A commotion seemed to build behind them—voices, motion. Natalie thought maybe Tim was trying to rush after them, but she paid no attention and neither did Nicole. They were acting in tandem as they had as sisters growing up. Only this time, Natalie, not Nicole, led the charge.
The staircase was wide, with a plush carpet and bronze-colored railings. They were now side by side almost at the top. Nicole saw it before she did: the dark red color staining the golden hues of the patterned carpet.

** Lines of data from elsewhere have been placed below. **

(* ===== verification/Parquet.v ===== *)
(** * Tables as Parquet files ([connectors/data/src/lib.rs])

    Reading columns out of the row groups a range touches, with one slot a
    row, and writing them as dense values with their levels.  The library
    that reads and writes the format is the classes below. *)

From S2P Require Import Prelude.
From S2P Require Import Bytes.
From S2P Require Import Float.
From S2P Require Import Hostcall.
From S2P Require Import Table.

(** [parquet::basic::Type] and a batch of values of each that is read:
    doubles and floats by their bits. *)
Inductive Physical :=
  | BOOLEAN | INT32 | INT64 | INT96 | FLOAT | DOUBLE | BYTE_ARRAY | FIXED_LEN_BYTE_ARRAY.
#[export] Instance Physical_eq_dec : EqDecision Physical.
Proof. solve_decision. Defined.

Inductive Batch :=
  | Doubles (vs : list N)
  | Floats (vs : list N)
  | Longs (vs : list Z)
  | Ints (vs : list Z)
  | Bools (vs : list bool)
  | ByteArrays (vs : list bytes).

(** A leaf column of a schema, with the largest definition and repetition
    level it can have, which the code does not ask for. *)
Record Leaf := MkLeaf {
  leaf_name : string;
  leaf_physical : Physical;
  leaf_required : bool;
  leaf_max_def : nat;
  leaf_max_rep : nat;
}.

(** The library's reader: a file's schema and the rows of its groups, and a
    column of a group, which skips records and reads some of those that are
    left (with how many, their values and, when asked, their levels). *)
Class ParquetReader := {
  PFile : Type;
  PGroup : Type;
  PReader : Type;
  open_file : bytes → result PFile string;
  leaves : PFile → list Leaf;
  group_rows : PFile → list nat;
  get_row_group : PFile → nat → result PGroup string;
  get_column_reader : PGroup → nat → result PReader string;
  skip_records : PReader → nat → result PReader string;
  read_records : PReader → nat → bool → result (nat * Batch * list nat * PReader) string;
}.

(** A field of a schema that is written: whether it is optional, whether its
    bytes are text. *)
Record Field := MkField { f_name : string; f_physical : Physical; f_optional : bool; f_utf8 : bool }.
Inductive Compression := UNCOMPRESSED | SNAPPY | GZIP | LZ4_RAW | ZSTD.

(** The library's writer: a schema out of fields, a file of it, its one row
    group, its columns in their order. *)
Class ParquetWriter := {
  PSchema : Type;
  PWriter : Type;
  build_field : Field → result unit string;
  build_schema : list Field → result PSchema string;
  start_file : PSchema → Compression → result PWriter string;
  next_row_group : PWriter → result PWriter string;
  next_column : PWriter → result (option (Physical * PWriter)) string;
  write_batch : PWriter → Batch → option (list nat) → result PWriter string;
  close_column : PWriter → result PWriter string;
  close_group : PWriter → result PWriter string;
  close_file : PWriter → result bytes string;
}.

Module Parquet.

Definition codecs : list (string * Compression) :=
  [("none", UNCOMPRESSED); ("snappy", SNAPPY); ("gzip", GZIP); ("lz4", LZ4_RAW); ("zstd", ZSTD)].
Definition DEFAULT_COMPRESSION : string := "snappy".

(** [physical_to_column]. *)
Definition physical_to_column (p : Physical) : result Dtype string :=
  match p with
  | DOUBLE | FLOAT => Ok F64
  | INT64 | INT32 | BOOLEAN => Ok I64
  | BYTE_ARRAY => Ok I64
  | INT96 => Err ("INT96 is a legacy timestamp with no lossless 64-bit form; rewrite the file with "
                  +:+ "a TIMESTAMP logical type")
  | FIXED_LEN_BYTE_ARRAY =>
      Err ("FIXED_LEN_BYTE_ARRAY carries decimals and UUIDs whose width this connector cannot "
           +:+ "guess; read it as BYTE_ARRAY or convert the column")
  end.

(** ** Reading *)

Record Accumulator := MkAccumulator {
  physical : Physical;
  nullable : bool;
  values : bytes;
  nulls : bytes;
  strings : Table.Interner;
}.
Definition new (p : Physical) (nullable : bool) : Accumulator :=
  MkAccumulator p nullable [] [] Table.interner.

Definition null_fill (a : Accumulator) : bytes :=
  match physical a with DOUBLE | FLOAT => Table.NULL_F64 | _ => replicate 8 Table.zero end.

(** A batch as words, its strings interned. *)
Fixpoint intern_all (vs : list bytes) (i : Table.Interner) : list N * Table.Interner :=
  match vs with
  | [] => ([], i)
  | v :: vs =>
      let '(code, i) := Table.intern v (from_utf8_lossy v) i in
      let '(ws, i) := intern_all vs i in
      (N.of_nat code :: ws, i)
  end.

Definition words (b : Batch) (i : Table.Interner) : list N * Table.Interner :=
  match b with
  | Doubles vs => (vs, i)
  | Floats vs => (widen_f32 <$> vs, i)
  | Longs vs | Ints vs => (word_of_i64 <$> vs, i)
  | Bools vs => ((λ b : bool, if b then 1%N else 0%N) <$> vs, i)
  | ByteArrays vs => intern_all vs i
  end.

(** A slot for each level: the next value, or the fill where there is none. *)
Fixpoint slots (fill : bytes) (ws : list N) (defs : list nat) : bytes * bytes :=
  match defs with
  | [] => ([], [])
  | d :: defs =>
      match d, ws with
      | S _, w :: ws => let '(vs, ns) := slots fill ws defs in (le_word w ++ vs, Table.zero :: ns)
      | _, _ => let '(vs, ns) := slots fill ws defs in (fill ++ vs, Table.one :: ns)
      end
  end.

Definition expand (ws : list N) (defs : list nat) (records : nat) (a : Accumulator) : Accumulator :=
  if nullable a then
    let '(vs, ns) := slots (null_fill a) ws (take records defs) in
    MkAccumulator (physical a) true (values a ++ vs) (nulls a ++ ns) (strings a)
  else MkAccumulator (physical a) false (values a ++ mjoin (le_word <$> take records ws)) (nulls a) (strings a).

Definition set_strings (i : Table.Interner) (a : Accumulator) : Accumulator :=
  MkAccumulator (physical a) (nullable a) (values a) (nulls a) i.

Definition finish (name : string) (a : Accumulator) : Table.Decoded :=
  let column :=
    match physical a with
    | DOUBLE | FLOAT => Column.F64 (values a)
    | BYTE_ARRAY => Column.Text (values a) (Table.uniques (strings a))
    | _ => Column.I64 (values a)
    end in
  Table.MkDecoded name column (Table.mask_of column (nulls a)).

Section read.
Context `{!ParquetReader}.

(** The loop of [consume]: [fuel] turns at most, each of which reads a
    record or ends it. *)
Fixpoint read_batches (fuel : nat) (r : PReader) (want : nat) (a : Accumulator) :
    option (result Accumulator string) :=
  match want, fuel with
  | 0, _ => Some (Ok a)
  | _, 0 => None
  | _, S fuel =>
      match read_records r want (nullable a) with
      | Err e => Some (Err e)
      | Ok (0, _, _, _) => Some (Ok a)
      | Ok (records, batch, defs, r) =>
          let '(ws, i) := words batch (strings a) in
          read_batches fuel r (want - records) (expand ws defs records (set_strings i a))
      end
  end.

Definition consume (r : PReader) (skip want : nat) (a : Accumulator) : option (result Accumulator string) :=
  match (if bool_decide (0 < skip) then skip_records r skip else Ok r) with
  | Err e => Some (Err e)
  | Ok r => read_batches want r want a
  end.

(** The walk over the row groups: those the range does not touch are passed
    over. *)
Fixpoint walk_groups (file : PFile) (index : nat) (name : string) (start take_ : nat) (g row : nat)
    (groups : list nat) (a : Accumulator) : option (result Accumulator string) :=
  match groups with
  | [] => Some (Ok a)
  | rows_here :: groups =>
      let group_end := row + rows_here in
      if bool_decide (group_end ≤ start) || bool_decide (start + take_ ≤ row) then
        walk_groups file index name start take_ (S g) group_end groups a
      else
        let skip := start - row in
        let want := (start + take_) `min` group_end - row `max` start in
        let at_ := "column '" +:+ name +:+ "': " in
        match (group ←? map_err (λ e, at_ +:+ "row group " +:+ dec (N.of_nat g) +:+ ": " +:+ e)
                          (get_row_group file g);
               map_err (λ e, at_ +:+ e) (get_column_reader group index)) with
        | Err e => Some (Err e)
        | Ok column =>
            match consume column skip want a with
            | None => None
            | Some (Err e) => Some (Err (at_ +:+ e))
            | Some (Ok a) => walk_groups file index name start take_ (S g) group_end groups a
            end
        end
  end.

Definition read_column (file : PFile) (start take_ : nat) (ic : nat * Leaf) :
    option (result Table.Decoded string) :=
  let '(index, leaf) := ic in
  match physical_to_column (leaf_physical leaf) with
  | Err why => Some (Err ("column '" +:+ leaf_name leaf +:+ "': " +:+ why))
  | Ok _ =>
      a ← walk_groups file index (leaf_name leaf) start take_ 0 0 (group_rows file)
            (new (leaf_physical leaf) (negb (leaf_required leaf)));
      Some (a ←? a; Ok (finish (leaf_name leaf) a))
  end.

Fixpoint read_columns (file : PFile) (start take_ : nat) (chosen : list (nat * Leaf)) :
    option (result (list Table.Decoded) string) :=
  match chosen with
  | [] => Some (Ok [])
  | ic :: chosen =>
      match read_column file start take_ ic with
      | Some (Ok d) => ds ← read_columns file start take_ chosen; Some (ds ←? ds; Ok (d :: ds))
      | Some (Err e) => Some (Err e)
      | None => None
      end
  end.

(** Which columns, in the order of the schema, or a name it does not have. *)
Definition choose (wanted : list string) (have : list Leaf) : result (list (nat * Leaf)) string :=
  let chosen := filter (λ ic : nat * Leaf, wanted = [] ∨ (leaf_name ic.2 ∈ wanted)) (imap pair have) in
  match find_first (λ want, negb (existsb (λ ic, bool_decide (leaf_name ic.2 = want)) chosen)) wanted with
  | Some want => Err ("no column named '" +:+ want +:+ "'; the file has "
                      +:+ Table.join_with ", " (leaf_name <$> have))
  | None => Ok chosen
  end.

(** [read_parquet_bytes]; [None] when the fuel of a loop runs out. *)
Definition read_parquet_bytes (bs : bytes) (wanted : list string) (start : nat) (len : option nat) :
    option (result (nat * list Table.Decoded) string) :=
  match map_err (λ e, "not a readable parquet file: " +:+ e) (open_file bs) with
  | Err e => Some (Err e)
  | Ok file =>
      match choose wanted (leaves file) with
      | Err e => Some (Err e)
      | Ok chosen =>
          let total := sum_list (group_rows file) in
          let start := start `min` total in
          let take_ := default (total - start) len `min` (total - start) in
          out ← read_columns file start take_ chosen;
          Some (out ←? out; Ok (take_, out))
      end
  end.
End read.

(** ** Writing *)

Definition field_of (c : Table.Writable) : Field :=
  let '(physical, utf8) :=
    match Table.w_column c with
    | Column.F64 _ => (DOUBLE, false)
    | Column.I64 _ => (INT64, false)
    | Column.Text _ _ => (BYTE_ARRAY, true)
    end in
  MkField (Table.w_name c) physical (negb (bool_decide (Table.w_nulls c = []))) utf8.

(** The levels of a column, when it has nulls, and the rows that are
    present. *)
Definition levels_of (c : Table.Writable) : option (list nat) :=
  if bool_decide (Table.w_nulls c = []) then None
  else Some ((λ i, if bool_decide (Table.w_nulls c !! i = Some Table.one) then 0 else 1)
               <$> seq 0 (Column.rows (Table.w_column c))).
Definition is_present (levels : option (list nat)) (i : nat) : bool :=
  match levels with Some d => bool_decide (d !! i = Some 1) | None => true end.
Definition present (c : Table.Writable) : list nat :=
  filter (λ i, is_present (levels_of c) i = true) (seq 0 (Column.rows (Table.w_column c))).

Definition row_text (uniques : list string) (bs : bytes) (i : nat) : result bytes string :=
  let code := i64_of_word (Table.word_at bs i) in
  match Table.text_of uniques code with
  | Some t => Ok (as_bytes t)
  | None => Err ("row " +:+ dec (N.of_nat i) +:+ " has code " +:+ fmt_zero 0 code
                 +:+ ", and uniques has " +:+ dec (N.of_nat (length uniques)) +:+ " entries")
  end.

Section write.
Context `{!ParquetWriter}.

Definition write_one (kind : Physical) (w : PWriter) (c : Table.Writable) : result PWriter string :=
  let bs := Column.column_bytes (Table.w_column c) in
  match kind, Table.w_column c with
  | DOUBLE, Column.F64 _ => write_batch w (Doubles (Table.word_at bs <$> present c)) (levels_of c)
  | INT64, Column.I64 _ =>
      write_batch w (Longs ((λ i, i64_of_word (Table.word_at bs i)) <$> present c)) (levels_of c)
  | BYTE_ARRAY, Column.Text _ uniques =>
      vs ←? try_map (row_text uniques bs) (present c);
      write_batch w (ByteArrays vs) (levels_of c)
  | _, _ => Err "the column's bytes and the schema disagree"
  end.

Fixpoint write_columns (w : PWriter) (columns : list Table.Writable) : result PWriter string :=
  match columns with
  | [] => Ok w
  | c :: columns =>
      let at_ e := "column '" +:+ Table.w_name c +:+ "': " +:+ e in
      next ←? map_err at_ (next_column w);
      match next with
      | None => Err (at_ "the schema ran out of columns")
      | Some (kind, w) =>
          w ←? map_err at_ (write_one kind w c);
          w ←? map_err at_ (close_column w);
          write_columns w columns
      end
  end.

Definition write_parquet_bytes (columns : list Table.Writable) (compression : Compression) :
    result bytes string :=
  _ ←? Table.same_rows "; a table's columns are the same length" columns;
  fields ←? try_map (λ c, _ ←? map_err (λ e, "column '" +:+ Table.w_name c +:+ "': " +:+ e)
                               (build_field (field_of c));
                          Ok (field_of c)) columns;
  schema ←? map_err (λ e, "schema: " +:+ e) (build_schema fields);
  w ←? map_err (λ e, "cannot start the file: " +:+ e) (start_file schema compression);
  w ←? map_err (λ e, "cannot start a row group: " +:+ e) (next_row_group w);
  w ←? write_columns w columns;
  w ←? map_err (λ e, "cannot close the row group: " +:+ e) (close_group w);
  map_err (λ e, "cannot close the file: " +:+ e) (close_file w).
End write.
End Parquet.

Natalie heard Nicole scream, “Rob!”
If not for her medical training, Natalie would have fainted. Slumped on the stairs, her husband drenched in blood. For an instant, she looked away, unwilling to acknowledge the huge hole in his chest, one that …
Another shot rang out, coming from upstairs.
“Get down,” Nicole yelled, pushing ahead of her, shoving her down onto Rob’s drenched chest.
Natalie felt the warm, sticky substance ooze into the fabric of her blouse. “Rob!” Her voice sounded like a croak. Frantic, her fingers found his neck, felt for a carotid pulse, detecting none. She knew. As a doctor, she knew. Rob was dead. The gaping, bloody hole in his chest was enough damage. She couldn’t help him. She heard
another shot.
Nicole must have continued up the stairs, because she now tumbled down, past her and Rob. Natalie couldn’t see through her tears, but she heard a thud at the bottom.
From above, she heard a curdling yell. “That, Brother Ahmed, was your bitch wife. But ha, you can’t hear me, can you? Now, over the side—”
Her husband, Rob, was dead. What about Nicole? What about Ahmed? He must be up there. What should she do? Natalie felt helpless, but fearless. Without Rob, her life no longer mattered. Somehow she managed to leave Rob and rush down to Nicole.
“I’m okay,” Nicole said. “I think a bullet grazed my leg, threw me backward. I saw Ahmed up there. Unconscious. His brother is holding him—hanging him—over the balcony. He’s the one who fired the gun—he’s crazy—I think he’s going to kill him—”
More noises downstairs, male voices, some trampling sounds—
Men who worked for Seth Masud? Were they all murderers—the Masud family? After she and Mom went to all that trouble—Stop—focus. Nicole was trying to stand. Grasping the banister.
“I’m going to see if I can help Ahmed,” Natalie said. She knew that if it were Rob up there, her twin sister would be brave enough—
“No,” Nicole yelled. “No, Natalie. He’ll shoot you!”
Natalie charged upstairs, almost reaching the top when she heard steps behind her. A loud voice bellowed, “Get down, Natalie.”
Hefty male arms reached for her from behind, trying to pull her behind his large frame.
Mohamed.
He tried to push her back, but Natalie stood her ground and followed him into the book-lined room bordered on one side by a balcony. Mohamed leaped forward as Seth Masud, a mad grin on his face, suspended a limp body over the balcony railing—Ahmed’s. His other hand held a gun—now pointed directly at Mohamed.